● PROBLEM
Please retype, unchanged, each line from the top of the material below through the line where "destruct (is_space c) eqn:E; [done" appears.

-- INPUT follows --

Lemma rstrip_idem s : rstrip (rstrip s) = rstrip s.
Proof.
  induction s as [|c s IH]; simpl; [done |].
  destruct (rstrip s) as [|d r] eqn:E.
  - destruct (is_space c) eqn:Ec; simpl; [done | by rewrite Ec].
  - simpl in *. rewrite IH. done.
Qed.

Lemma lstrip_first s :
  lstrip s = "" \/ exists c r, lstrip s = String c r /\ is_space c = false.
Proof.
  induction s as [|c s IH]; simpl; [by left |].
  destruct (is_space c) eqn:E; [done |]. right. eauto.
Qed.

Lemma lstrip_rstrip_first c s :
  is_space c = false -> lstrip (rstrip (String c s)) = rstrip (String c s).
Proof.
  intros Hc. simpl. destruct (rstrip s); rewrite ?Hc; simpl; by rewrite Hc.
Qed.

(** Trimming twice is trimming once. *)
Lemma strip_idem s : str_strip (str_strip s) = str_strip s.
Proof.
  unfold str_strip.
  destruct (lstrip_first s) as [-> | (c & r & -> & Hc)]; [done |].
  rewrite lstrip_rstrip_first by done. apply rstrip_idem.
Qed.

Lemma space_not_nul c : is_space c = true -> Ascii.eqb c Ascii.zero = false.
Proof. by destruct c as [[] [] [] [] [] [] [] []]. Qed.

Lemma has_nul_lstrip s : has_nul (lstrip s) = has_nul s.
Proof.
  induction s as [|c s IH]; simpl; [done |].
  destruct (is_space c) eqn:E; [|done].
  by rewrite IH, (space_not_nul c E).
Qed.

Lemma has_nul_rstrip s : has_nul (rstrip s) = has_nul s.
Proof.
  induction s as [|c s IH]; simpl; [done |].
  rewrite <- IH. destruct (rstrip s); simpl; [|done].
  destruct (is_space c) eqn:E; simpl; [|done].
  by rewrite (space_not_nul c E).
Qed.

(** Trimming neither removes nor adds a null character. *)
Lemma has_nul_strip s : has_nul (str_strip s) = has_nul s.
Proof. unfold str_strip. by rewrite has_nul_rstrip, has_nul_lstrip. Qed.

Lemma lower_char_nul c :
  Ascii.eqb (lower_char c) Ascii.zero = Ascii.eqb c Ascii.zero.
Proof. by destruct c as [[] [] [] [] [] [] [] []]. Qed.

Lemma has_nul_lower s : has_nul (str_lower s) = has_nul s.
Proof.
  induction s as [|c s IH]; simpl; [done |].
  by rewrite lower_char_nul, IH.
Qed.

Lemma has_nul_split sep s :
  has_nul s = false -> Forall (fun piece => has_nul piece = false) (str_split sep s).
Proof.
  induction s as [|c s IH]; simpl.
  - by repeat constructor.
  - intros [Hc Hs]%orb_false_elim. specialize (IH Hs).
    destruct (Ascii.eqb c sep).
    + by constructor.
    + destruct (str_split sep s) as [|h t]; inversion IH; subst;
        constructor; simpl; try done; by rewrite Hc.
Qed.

Lemma drop_chars_none_of p n s :
  none_of p s = true -> none_of p (Spec.drop_chars n s) = true.
Proof.
  revert s. induction n as [|n IH]; intros [|c s]; simpl; try done.
  intros [_ H]%andb_prop. by apply IH.
Qed.

End StrFacts.

Ltac str_norm :=
  repeat first [rewrite append_nil_r | rewrite append_assoc | progress simpl].

(** ** Dotted quads *)

Section Ipv4Facts.

Import Libc Shape.

Lemma u8_to_N n : n <= 255 -> Byte.to_N (u8 n) = n.
Proof.
  intros H. unfold u8. rewrite N.mod_small by lia.
  destruct (Byte.of_N n) as [b|] eqn:E.
  - simpl. by apply Byte.to_of_N.
  - apply Byte.of_N_None_iff in E. lia.
Qed.

Lemma u8_of_to_N b : u8 (Byte.to_N b) = b.
Proof.
  unfold u8. pose proof (Byte.to_N_bounded b).
  rewrite N.mod_small by lia. by rewrite Byte.of_to_N.
Qed.

Lemma is_digit_char ch :
  is_digit ch = true -> ch = digit_char (digit_value ch) /\ digit_value ch < 10.
Proof.
  unfold is_digit, digit_char, digit_value, code.
  intros [H1 H2]%andb_prop. apply N.leb_le in H1, H2. split; [|lia].
  replace (48 + (N_of_ascii ch - 48)) with (N_of_ascii ch) by lia.
  by rewrite ascii_N_embedding.
Qed.

Lemma digit_char_is_digit d :
  d < 10 -> is_digit (digit_char d) = true /\ digit_value (digit_char d) = d.
Proof.
  intros H. unfold is_digit, digit_value, digit_char, code.
  rewrite N_ascii_embedding by lia. split; [|lia].
  apply andb_true_intro. split; apply N.leb_le; lia.
Qed.

Lemma forallb_below (f : N -> bool) (k : nat) :
  forallb f (N.of_nat <$> seq 0 k) = true -> forall n, n < N.of_nat k -> f n = true.
Proof.
  intros H n Hn. rewrite forallb_forall in H. apply H.
  apply list_elem_of_In, list_elem_of_fmap. exists (N.to_nat n). split; [lia |].
  apply elem_of_seq. lia.
Qed.

Lemma fmt_u_snoc cur d :
  1 <= cur -> d < 10 -> cur * 10 + d <= 255 ->
  fmt_u (cur * 10 + d) = fmt_u cur +:+ String (digit_char d) "".
Proof.
  intros H1 H2 H3.
  pose (f := fun c => forallb (fun d => (c =? 0) || (255 <? c * 10 + d)
     || String.eqb (fmt_u (c * 10 + d)) (fmt_u c +:+ String (digit_char d) ""))
     (N.of_nat <$> seq 0 10)).
  assert (Hf : f cur = true).
  { apply (forallb_below f 26); [by vm_compute | lia]. }
  unfold f in Hf. pose proof (forallb_below _ 10 Hf d ltac:(lia)) as Hd.
  simpl in Hd. apply orb_prop in Hd as [Hd|Hd].
  - apply orb_prop in Hd as [Hd|Hd].
    + apply N.eqb_eq in Hd. lia.
    + apply N.ltb_lt in Hd. lia.
  - by apply String.eqb_eq in Hd.
Qed.

Lemma dotted_snoc done o :
  dotted (done ++ [o]) = dotted done +:+ fmt_u (Byte.to_N o) +:+ ".".
Proof.
  induction done as [|x done IH]; simpl.
  - done.
  - by rewrite IH, ?append_assoc.
Qed.

Lemma is_digit_not_dot ch : is_digit ch = true -> Ascii.eqb ch "." = false.
Proof.
  unfold is_digit, code. intros [H1 H2]%andb_prop. apply N.leb_le in H1.
  apply Ascii.eqb_neq. intros ->. by vm_compute in H1.
Qed.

-- INPUT concluded --

● WRITTEN SOLUTION
Lemma rstrip_idem s : rstrip (rstrip s) = rstrip s.
Proof.
  induction s as [|c s IH]; simpl; [done |].
  destruct (rstrip s) as [|d r] eqn:E.
  - destruct (is_space c) eqn:Ec; simpl; [done | by rewrite Ec].
  - simpl in *. rewrite IH. done.
Qed.

Lemma lstrip_first s :
  lstrip s = "" \/ exists c r, lstrip s = String c r /\ is_space c = false.
Proof.
  induction s as [|c s IH]; simpl; [by left |].
  destruct (is_space c) eqn:E; [done |]. right. eauto.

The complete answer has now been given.